◆ **Work item**:
In the entries below, find the line with "foldM (fun l" and the line with "(** [max( count * 2 + 1, minimum )] *)"; give again those lines and every line between them, exactly.
Extracted material section start
(** Core in orders, the cashback balance and the core balance. *)
Definition voting_stake db (i : N) (a : account_object) : result Z :=
  stats ← get_statistics db i;
  cashback ← (match cashback_vb a with
              | Some v => vbo ← tbl_get (vesting_balances db) v; Ok (amount (vbo_balance vbo))
              | None => Ok 0
              end);
  s ← add_int64 (total_core_in_orders stats) cashback;
  s ← add_int64 s (amount (get_balance db i CORE_ASSET));
  Ok (wrap64 s).

(** [vote_tally_helper::operator()] *)
Definition tally_account db t (i : N) : result tally :=
  a ← tbl_get (accounts db) i;
  let p := parameters db in
  if count_non_member_votes p || is_member a (head_block_time db) then
    o ← opinion_account db a;
    stake ← voting_stake db i a;
    let o := account_opts o in
    Ok (Tally (foldl (fun l v => add_stake stake (N.to_nat v) l) (vote_tally t) (map_to_list (votes o)).*1)
          (add_opinion stake (num_witness o) (maximum_witness_count p) (witness_histogram t))
          (add_opinion stake (num_committee o) (maximum_committee_count p) (committee_histogram t))
          (wrap64 (total_voting_stake t + stake)))
  else Ok t.

(** The accounts in the order of the by_name index. *)
Definition by_name (x y : N * account_object) : Prop := Is_true (String.leb (account_name x.2) (account_name y.2)).
#[export] Instance by_name_dec x y : Decision (by_name x y).
Proof. unfold by_name. apply _. Defined.

Definition accounts_by_name db : list N := (merge_sort by_name (map_to_list (objs (accounts db)))).*1.

(** [perform_account_maintenance]: each account votes and then has its fees paid
    out. *)
Definition account_maintenance (st : tally * database) (i : N) : result (tally * database) :=
  let '(t, db) := st in
  t ← tally_account db t i;
  db ← process_fees db i;
  Ok (t, db).

Definition perform_account_maintenance db t : result (tally * database) :=
  foldM account_maintenance (t, db) (accounts_by_name db).

(** [_vote_tally_buffer[ id ]] *)
Definition votes_of t (id : N) : result Z :=
  of_option (vote_tally t !! N.to_nat id) (undefined_behaviour "_vote_tally_buffer[id]").
End Tally.

(** ** Who is elected *)

Section Elections.
Context `{FC : FcLib, BO : BoostLib}.
Implicit Types (db : database) (t : tally).

(** More votes first, then the lower vote id. *)
Definition better (x y : N * N * Z) : Prop :=
  to_int64 y.2 < to_int64 x.2 \/ to_int64 y.2 = to_int64 x.2 /\ (x.1.2 <= y.1.2)%N.
#[export] Instance better_dec x y : Decision (better x y).
Proof. unfold better. apply _. Defined.

(** The objects of an index with their vote ids and votes. *)
Definition candidates {A} (vote_id : A -> N) t (tbl : table A) : result (list (N * N * Z)) :=
  foldM (fun l x => v ← votes_of t (vote_id x.2); Ok (l ++ [(x.1, vote_id x.2, v)])) [] (map_to_list (objs tbl)).

(** [sort_votable_objects]: the ids and votes of the [count] best.  The source
    refers to the first object even when there is none. *)
Definition sort_votable_objects {A} (vote_id : A -> N) t (tbl : table A) (count : nat)
  : result (list (N * N * Z)) :=
  l ← candidates vote_id t tbl;
  _ ← guard_or (undefined_behaviour "refs.front()") (negb (bool_decide (l = [])));
  Ok (take count (merge_sort better l)).

(** The loop over a histogram: the smallest number of pairs at which more than
    [target] stake has been counted. *)
Fixpoint wanted_members (add : Z -> Z -> result Z) (rest : list Z) (target stake : Z) : result nat :=
  match rest with
  | [] => Ok O
  | h :: rest =>
      if stake <=? target then
        stake ← add stake h;
        n ← wanted_members add rest target stake;
        Ok (S n)
      else Ok O
  end.

(** [stake_target]; both kinds of members use the histogram of witnesses. *)
Definition stake_target t : result Z :=
  h ← of_option (witness_histogram t !! 0%nat) (c_assert "_witness_count_histogram_buffer.size() > 0");
  Ok (to_int64 (wrap64 (total_voting_stake t - h) / 2)).

Definition member_count (add : Z -> Z -> result Z) (histogram : list Z) t : result nat :=
  target ← stake_target t;
  if 0 <? target then wanted_members add (drop 1 histogram) target 0 else Ok O.

Definition add_share (x h : Z) : result Z := safe_add fc_safe x (to_int64 h).
Definition add_uint64 (x h : Z) : result Z := Ok (wrap64 (x + h)).

(** [max( count * 2 + 1, minimum )] *)
Definition seats (count : nat) (minimum : Z) : nat := Nat.max (count * 2 + 1) (Z.to_nat minimum).

(** The accounts of elected objects, with their votes. *)
Definition electors {A} (account : A -> N) (tbl : table A) (l : list (N * N * Z)) : result (list (N * Z)) :=
  foldM (fun r x => o ← tbl_get tbl x.1.1; Ok (r ++ [(account o, x.2)])) [] l.

Definition set_total_votes {A} (vote_id : A -> N) (set : Z -> A -> A) t (tbl : table A) (i : N) : result (table A) :=
  o ← tbl_get tbl i;
  v ← votes_of t (vote_id o);
  Ok (tbl_modify tbl i (set v)).

(** The active authority of [account] becomes that of the elected. *)
Definition set_active_authority db (account : N) (l : list (N * Z)) : result database :=
  a ← tbl_get (accounts db) account;
  auth ← elected_authority (head_block_time db) (active_authority a) l;
  Ok (db <| accounts ::= fun tb => tbl_modify tb account (fun a => a <| active_authority := auth |>) |>).

Definition update_active_witnesses t db : result database :=
  _ ← C_ASSERT (negb (bool_decide (witness_histogram t = []))) "_witness_count_histogram_buffer.size() > 0";
  witness_count ← member_count add_share (witness_histogram t) t;
  wits ← sort_votable_objects wit_vote_id t (witnesses db) (seats witness_count (min_witness_count (gov db)));
  tbl ← foldM (set_total_votes wit_vote_id (fun v w => w <| total_votes := v |>) t) (witnesses db)
          (tbl_ids (witnesses db));
  let db := db <| witnesses := tbl |> in
  l ← electors witness_account (witnesses db) wits;
  db ← set_active_authority db GRAPHENE_WITNESS_ACCOUNT l;
  Ok (db <| active_witnesses := list_to_set wits.*1.*1 |>).
(** No order of a buyback account outlives the maintenance.  What the account
    holds is offered, sold as far as the book allows, and the rest is taken back:
    the book has no order that was not there before, and no account or parameter
    of the chain is touched. *)
Theorem buyback_orders_gone db db' :
  wf_db db -> create_buyback_orders db = Ok db' ->
  (forall i, objs (limit_orders db) !! i = None -> objs (limit_orders db') !! i = None) /\
  accounts db' = accounts db /\ gov db' = gov db /\ dgpo db' = dgpo db /\ parameters db' = parameters db.
Proof.
  intros W H. split; [|apply create_buyback_orders_inv in H as [_ []]; done].
  enough (wf_db db' /\ forall i, objs (limit_orders db) !! i = None -> objs (limit_orders db') !! i = None) as [_ ?] by done.
  unfold create_buyback_orders in H.
  refine (foldM_inv _ (fun d => wf_db d /\ forall i, objs (limit_orders db) !! i = None -> objs (limit_orders d) !! i = None)
    _ _ _ _ (conj W (fun _ Hi => Hi)) H).
  intros d b d' [Wd Hd] _ Hb. unfold create_buyback_order in Hb. apply bind_Ok in Hb as (buy & _ & Hb).
  apply bind_Ok in Hb as (a & _ & Hb). apply bind_Ok in Hb as (acc & _ & Hb). apply bind_Ok in Hb as (acct & _ & Hb).
  destruct (allowed_assets acct) as [allowed|]; [|by injection Hb as <-].
  refine (foldM_inv _ (fun d => wf_db d /\ forall i, objs (limit_orders db) !! i = None -> objs (limit_orders d) !! i = None)
    _ _ _ _ (conj Wd Hd) Hb).
  intros d1 s d2 [W1 H1] _ H2. pose proof (sell_if_allowed_inv _ _ _ _ _ _ H2) as [D _]. split; [by apply D|].
  unfold sell_if_allowed in H2. destruct (balances d1 !! _) as [x|]; [|by injection H2 as <-].
  destruct (_ =? _)%N; [by injection H2 as <-|]. destruct (_ =? _); [by injection H2 as <-|].
  destruct (bool_decide _); [|by injection H2 as <-]. intros i Hi. eapply sell_holding_gone; [|exact H2|by apply H1].
  apply wf_table_fresh, W1.
Qed.

(** The vote on the issuance rate.  Each option weighs the core of those who
    chose it: without votes the rate is the neutral one, otherwise the neutral rate
    moves by the share of the stake by which those for an increase exceed those
    against.  It stays between 0 and twice the neutral rate, the extremes are
    reached when everybody agrees, and it is above the neutral rate only if the
    increase has the larger part. *)
Theorem voted_rate_spec `{!BoostLaws BO} (s : rate_tally) :
  0 <= keep_same s -> 0 <= increase s -> 0 <= decrease s ->
  let total := increase s + decrease s + keep_same s in
  total <= INT64_MAX ->
  exists r, voted_rate s = Ok r /\ 0 <= r <= maximum_rate /\
    r = (if total =? 0 then neutral_rate else neutral_rate + Z.quot ((increase s - decrease s) * neutral_rate) total) /\
    (0 < total -> increase s = total -> r = maximum_rate) /\ (0 < total -> decrease s = total -> r = 0) /\
    (neutral_rate < r -> decrease s < increase s) /\ (r < neutral_rate -> increase s < decrease s).
Proof.
  intros Hk Hi Hd total Ht. unfold voted_rate, add_int64, sub_int64, int64_or_ub.
  rewrite (decide_True (P := in_int64 (increase s + decrease s))) by (subst total; blia). cbn [mbind result_bind].
  rewrite (decide_True (P := in_int64 (_ + keep_same s))), (decide_True (P := in_int64 (increase s - decrease s)))
    by (subst total; blia). cbn [mbind result_bind].
  assert (0 <= total) by (subst total; lia). fold total. destruct (Z.leb_spec total 0).
  { exists neutral_rate. destruct (Z.eqb_spec total 0); [|lia]. unfold neutral_rate, maximum_rate. split_and!; try done; lia. }
  destruct (Z.eqb_spec total 0); [lia|].
  set (x := increase s - decrease s). assert (Hx : - total <= x <= total) by (subst x total; lia).
  rewrite i128_mul_ok by (unfold in_int128, neutral_rate; blia).
  rewrite i128_div_ok by (try (unfold in_int128, neutral_rate; blia); lia).
  assert (Hq : - neutral_rate <= Z.quot (x * neutral_rate) total <= neutral_rate).
  { unfold neutral_rate in *. split; [apply Z.quot_le_lower_bound|apply Z.quot_le_upper_bound]; nia. }
  unfold neutral_rate, maximum_rate in *. cbv zeta. set (q := Z.quot (x * 52142857) total) in *.
  assert (E : wrap32 (52142857 + q) = 52142857 + q) by (unfold wrap32; apply Z.mod_small; lia). rewrite E.
  exists (52142857 + q). split_and!; try lia.
  - destruct (Z.leb_spec (52142857 + q) 0); [f_equal; lia|]. destruct (Z.ltb_spec 104285714 (52142857 + q)); [lia|done].
  - intros _ Ei. assert (x = total) as Ex by (subst x total; lia). subst q. rewrite Ex, Z.mul_comm, Z.quot_mul; lia.
  - intros _ Ei. assert (x = - total) as Ex by (subst x total; lia). subst q.
    rewrite Ex, Z.mul_opp_l, Z.mul_comm, Z.quot_opp_l, Z.quot_mul; lia.
  - intros Hr. destruct (Z.lt_ge_cases (decrease s) (increase s)); [done|]. exfalso.
    enough (q <= 0) by lia. subst q. replace (x * 52142857) with (- (- x * 52142857)) by lia.
    rewrite Z.quot_opp_l by lia. pose proof (Z.quot_pos (- x * 52142857) total). subst x. lia.
  - intros Hr. destruct (Z.lt_ge_cases (increase s) (decrease s)); [done|]. exfalso.
    enough (0 <= q) by lia. subst q. apply Z.quot_pos; subst x; lia.
Qed.
(* ===== verification/Node.v ===== *)
(** * The node

    Models the rest of [libraries/chain/db_block.cpp]: [push_block] with the switch to
    another fork, [pop_block], the pending transactions that are taken out and put
    back ([db_with.hpp]), and the queries of known blocks and transactions.

    The state is the chain after the head block, the states to which its last blocks
    can be undone (what the undo database restores, see [Db.v]), the fork database, the
    block database, and the transactions that wait.  An exception leaves the changes
    that were made before it, so that an action returns a state in any case
    ([action]). *)

From S2P Require Import ForkDb BlockDb.
From S2P Require Import Prelude FcLib Block Asset Vesting Objects Database Ledger Market Trading Deflation Evaluator.
From S2P Require Import MarketOps Feeds AssetOps AssetFacts Capital Accounts Governance Operations Frames Clearing.
From S2P Require Import Authority Proposals Witness Transactions Election Budget Maintenance Chain.

Record node `{BL : BlockLib} := Node {
  head_state : chain;
  undo_stack : list chain_state;             (* the newest first *)
  undo_size : Z;                             (* undo_database::max_size *)
  fork_db : fork_database (signed_block processed_transaction);
  block_db : block_database;                 (* _block_id_to_block *)
  checkpoints : gmap Z block_id_type;
  pending_session : option chain_state;      (* the state with the pending transactions, which it lists *)
  popped_tx : list signed_transaction;
}.

#[export] Instance settable_node `{BL : BlockLib} : Settable node := fun n =>
  Node _ (head_state n) (undo_stack n) (undo_size n) (fork_db n) (block_db n) (checkpoints n) (pending_session n) (popped_tx n).

(** ** Actions *)

Section Actions.
Context `{BL : BlockLib}.

Definition action (A : Type) : Type := node -> result A * node.

Definition action_ret {A} (x : A) : action A := fun n => (Ok x, n).
Definition action_bind {A B} (m : action A) (f : A -> action B) : action B := fun n =>
  match m n with
  | (Ok x, n) => f x n
  | (Err e, n) => (Err e, n)
  end.

(** The state; a change of it; an exception; an operation of one part. *)
Definition get {A} (f : node -> A) : action A := fun n => (Ok (f n), n).
Definition change (f : node -> node) : action unit := fun n => (Ok tt, f n).
Definition raise {A} (r : result A) : action A := fun n => (r, n).
Definition attempt_change {A} (f : node -> result A) (set : A -> node -> node) : action unit := fun n =>
  match f n with Ok x => (Ok tt, set x n) | Err e => (Err e, n) end.

(** [try ... catch( const fc::exception& e )] *)
Definition try_catch {A} (m : action A) (handler : exn -> action A) : action A := fun n =>
  match m n with
  | (Ok x, n) => (Ok x, n)
  | (Err e, n) => if is_fc_exception e then handler e n else (Err e, n)
  end.

Fixpoint for_each {A} (f : A -> action unit) (l : list A) : action unit :=
  match l with
  | [] => action_ret tt
  | x :: l => action_bind (f x) (fun _ => for_each f l)
  end.

Fixpoint loop_while (cond : node -> bool) (body : action unit) (fuel : nat) : action unit := fun n =>
  if cond n then
    match fuel with
    | O => (Err out_of_fuel, n)
    | S fuel => action_bind body (fun _ => loop_while cond body fuel) n
    end
  else (Ok tt, n).
End Actions.

#[export] Instance action_mbind `{BL : BlockLib} : MBind action := fun A B f m => action_bind m f.

Section Node.
Context `{FC : FcLib, BL : BlockLib, KL : KeyLib, TL : TransactionLib, NE : NthElement, BO : BoostLib, PR : !ProcessedLib BL, PL : !PackLib BL}.
Variables (schedule : database -> full_operation -> Z) (schedule_scale : database -> Z).
(** What a block that fails leaves in the buffers of the tally. *)
Variable leftover : chain -> signed_block processed_transaction -> tally.
Abbreviation block := (signed_block processed_transaction).
Abbreviation item := (fork_item block).
Implicit Types (n : node) (b : block) (i : block_id_type) (it : item) (t : signed_transaction).

Definition dgpo_of n : dynamic_global_property_object := dgpo (chain_db (ledger (head_state n))).
Definition head_id n : block_id_type := head_block_id (dgpo_of n).
Definition head_num n : Z := head_block_number (dgpo_of n).

(** ** Queries *)

Definition is_known_block n i : bool := ForkDb.is_known_block (fork_db n) i || contains (block_db n) i.
(* ===== verification/Produce.v ===== *)
(** * Producing a block

    Models [generate_block] of [libraries/chain/db_block.cpp], with the incentives
    ([db_incentive.cpp]) and the walk of a deflation ([db_deflation.cpp]) that a
    producer puts first, and the pending transactions.

    What the results of its operations make of a transaction, and the sizes of packed
    data, are parameters ([ProducerLib]). *)

From S2P Require Import ForkDb BlockDb.
From S2P Require Import Prelude FcLib Block Asset Vesting Objects Database Ledger Market Trading Deflation Walk Evaluator.
From S2P Require Import MarketOps Feeds AssetOps AssetFacts Capital Accounts Governance Operations Frames Clearing.
From S2P Require Import Authority Proposals Witness Transactions Election Budget Maintenance Chain Node.

(** A transaction with the results of its operations when it is applied in a state;
    [pack_size] of a pending transaction, of one in the block and of the block, and
    [max_block_header_size]. *)
Class ProducerLib `{BL : BlockLib} := {
  process : chain_state -> signed_transaction -> processed_transaction;
  pack_pending : signed_transaction -> Z;
  pack_processed : processed_transaction -> Z;
  pack_block : signed_block processed_transaction -> Z;
  max_block_header_size : Z;
}.

Class ProducerLaws `{BL : BlockLib} (PR : ProcessedLib BL) (PD : ProducerLib) : Prop := {
  as_signed_process s t : as_signed (process s t) = t;
}.

(** The block so far: the state in the pending session, the size, the transactions. *)
Record building `{BL : BlockLib} := Building {
  built : chain_state;
  total_block_size : Z;
  included : list processed_transaction;
}.
Arguments Building {BL} _ _ _.

Section Produce.
Context `{FC : FcLib, BL : BlockLib, KL : KeyLib, TL : TransactionLib, NE : NthElement, BO : BoostLib, PR : !ProcessedLib BL,
  PL : !PackLib BL, PD : !ProducerLib}.
Variables (schedule : database -> full_operation -> Z) (schedule_scale : database -> Z)
  (leftover : chain -> signed_block processed_transaction -> tally).
(** The orders of the two indices of the capitals; see [Capital.v]. *)
Variables (by_next_slot by_pending : database -> list N).
Implicit Types (n : node) (s : chain_state) (t : signed_transaction) (b : building) (ops : list operation).

(** ** Generated transactions *)

(** [set_reference_block( dyn_props.head_block_id )], [set_expiration( dyn_props.time + fc::seconds(30) )] *)
Definition generated s ops : signed_transaction :=
  let d := dgpo (chain_db s) in
  Signed_transaction
    (set_reference_block (Transaction 0 0 (wrap32 (time d + 30)) (map ordinary ops)) (head_block_id d)) [].

(** [apply_incentive] and [apply_deflation] *)
Definition apply_generated s ops : result chain_state :=
  f ← foldM (apply_full_operation (fees s) (fee_scale s) false) (full_of s) (map ordinary ops);
  Ok (with_full s f).

Definition include s t s' b : building :=
  let p := process s t in
  Building s' (total_block_size b + pack_processed p) (included b ++ [p]).

(** One of the two [try] blocks: nothing is put into the block when there are no
    operations, or when one fails. *)
Definition add_generated (gen : result (list operation)) b : result building :=
  match
    (ops ← gen;
     match ops with
     | [] => Ok b
     | _ => s ← apply_generated (built b) ops; Ok (include (built b) (generated (built b) ops) s b)
     end)
  with
  | Ok b => Ok b
  | Err e => if is_fc_exception e then Ok b else Err e
  end.

Definition incentive_operations s : result (list operation) :=
  let db := chain_db s in
  ops ← generate_incentive_operations db (by_next_slot db) (by_pending db);
  Ok (map incentive ops).

Definition deflation_operations s : result (list operation) :=
  ops ← generate_deflation_operations (chain_db s);
  Ok (map of_walk ops).

Definition add_incentives b : result building := add_generated (incentive_operations (built b)) b.

(** What generating says of the orders stays in the session. *)
Definition add_deflation b : result building :=
  let s := built b in
  add_generated (deflation_operations s)
    (Building (set_db s (pass_orders (chain_db s))) (total_block_size b) (included b)).

(** ** Pending transactions *)

(** Those that do not fit are postponed, those that fail are dropped. *)
Definition include_transaction (maximum_block_size skip : Z) b t : result building :=
  if maximum_block_size <=? total_block_size b + pack_pending t then Ok b
  else
    match apply_transaction skip (built b) t with
    | Ok s => Ok (include (built b) t s b)
    | Err e => if is_fc_exception e then Ok b else Err e
    end.

Definition assemble (maximum_block_size skip : Z) s (pending : list signed_transaction) : result building :=
  b ← add_incentives (Building s max_block_header_size []);
  b ← add_deflation b;
  foldM (include_transaction maximum_block_size skip) b pending.

(** ** The block *)

(** [_pending_tx_session.reset()]: the list of pending transactions stays; without a
    session the next transaction would start from the head. *)
Definition drop_session n : node :=
  n <| pending_session := Some ((ledger (head_state n)) <| pending_tx := pending n |>) |>.

(** The checks are made in the state with the pending transactions, the block is made
    on that of the head. *)
Definition _generate_block (skip when : Z) (witness_id : N) (k : private_key) : action (signed_block processed_transaction) :=
  db ← get (fun n => chain_db (current n));
  _ ← raise (check_producer skip db when witness_id k);
  _ ← change drop_session;
  s ← get (fun n => no_pending (ledger (head_state n)));
  waiting ← get pending;
  b ← raise (assemble (maximum_block_size (parameters db)) skip s waiting);
  let unsigned := Signed_block (Signed_block_header (Block_header null_block_id 0 0 0) 0) (included b) in
  root ← raise (calculate_merkle_root unsigned);
  let pending_block := Signed_block (seal skip (chain_db s) when witness_id k root) (included b) in
  _ ← raise (if skips skip skip_block_size_check then Ok tt
             else FC_ASSERT (pack_block pending_block <=? maximum_block_size (parameters (chain_db s)))
                    "fc::raw::pack_size(pending_block) <= get_global_properties().parameters.maximum_block_size");
  _ ← push_block schedule schedule_scale leftover skip pending_block;
  action_ret pending_block.
End Produce.
Lemma accepts_greedy_run p lo w rest pos cs :
  Forall (fun c => p c = true) w -> lo <= length w -> stops p rest ->
  accepts (Rep true lo None (Chr p)) pos (w ++ rest) cs (pos + length w) rest cs.
Proof.
  intros Hw Hlo Hstop k z Hk. cbn [rmatch].
  apply (RepeatMatcher_greedy_run p); try assumption.
  - intros. now apply Chr_cons.
  - intros. now apply Chr_stops.
  - rewrite length_app. lia.
Qed.

Lemma accepts_greedy_all p lo w pos cs :
  Forall (fun c => p c = true) w -> lo <= length w ->
  accepts (Rep true lo None (Chr p)) pos w cs (pos + length w) [] cs.
Proof.
  intros Hw Hlo. rewrite <- (app_nil_r w) at 1.
  now apply accepts_greedy_run.
Qed.

Lemma rejects_plus_stops p rest pos cs : stops p rest -> rejects (plus (Chr p)) pos rest cs.
Proof.
  intros Hstop k. unfold plus. cbn [rmatch].
  replace (1 + length rest + 1) with (S (S (length rest))) by lia.
  apply (RepeatMatcher_required_stops p); [|exact Hstop].
  intros. now apply Chr_stops.
Qed.

Lemma match_at_accepts r pos s cs e s' :
  accepts r pos s [] e s' cs -> match_at r pos s = Some (e, cs).
Proof. intros H. unfold match_at. now apply H. Qed.


Lemma exec_accepts r s cs e s' :
  accepts r 0 s [] e s' cs -> exec r s = Some cs.
Proof.
  intros H. unfold exec. destruct s; simpl; now rewrite (match_at_accepts _ _ _ _ _ _ H).
Qed.

End RegexFacts.


Module NumstatFacts.
Import Regex RegexFacts Patterns.

Ltac lia_div := zify; Z.to_euclidean_division_equations; lia.

Lemma parseInt_acc_snoc w d acc :
  Forall (fun c => JS.isDigit c = true) w -> JS.isDigit d = true ->
  JS.parseInt_acc acc (w ++ [d]) = (10 * JS.parseInt_acc acc w + (d - 0x30))%N.
Proof.
  intros Hw Hd. revert acc. induction Hw as [|c w Hc _ IH]; intros acc; simpl.
  - now rewrite Hd.
  - rewrite Hc. apply IH.
Qed.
Extracted material section end
◆ **Finished exercise**:
  foldM (fun l x => v ← votes_of t (vote_id x.2); Ok (l ++ [(x.1, vote_id x.2, v)])) [] (map_to_list (objs tbl)).

(** [sort_votable_objects]: the ids and votes of the [count] best.  The source
    refers to the first object even when there is none. *)
Definition sort_votable_objects {A} (vote_id : A -> N) t (tbl : table A) (count : nat)
  : result (list (N * N * Z)) :=
  l ← candidates vote_id t tbl;
  _ ← guard_or (undefined_behaviour "refs.front()") (negb (bool_decide (l = [])));
  Ok (take count (merge_sort better l)).

(** The loop over a histogram: the smallest number of pairs at which more than
    [target] stake has been counted. *)
Fixpoint wanted_members (add : Z -> Z -> result Z) (rest : list Z) (target stake : Z) : result nat :=
  match rest with
  | [] => Ok O
  | h :: rest =>
      if stake <=? target then
        stake ← add stake h;
        n ← wanted_members add rest target stake;
        Ok (S n)
      else Ok O
  end.

(** [stake_target]; both kinds of members use the histogram of witnesses. *)
Definition stake_target t : result Z :=
  h ← of_option (witness_histogram t !! 0%nat) (c_assert "_witness_count_histogram_buffer.size() > 0");
  Ok (to_int64 (wrap64 (total_voting_stake t - h) / 2)).

Definition member_count (add : Z -> Z -> result Z) (histogram : list Z) t : result nat :=
  target ← stake_target t;
  if 0 <? target then wanted_members add (drop 1 histogram) target 0 else Ok O.

Definition add_share (x h : Z) : result Z := safe_add fc_safe x (to_int64 h).
Definition add_uint64 (x h : Z) : result Z := Ok (wrap64 (x + h)).

(** [max( count * 2 + 1, minimum )] *)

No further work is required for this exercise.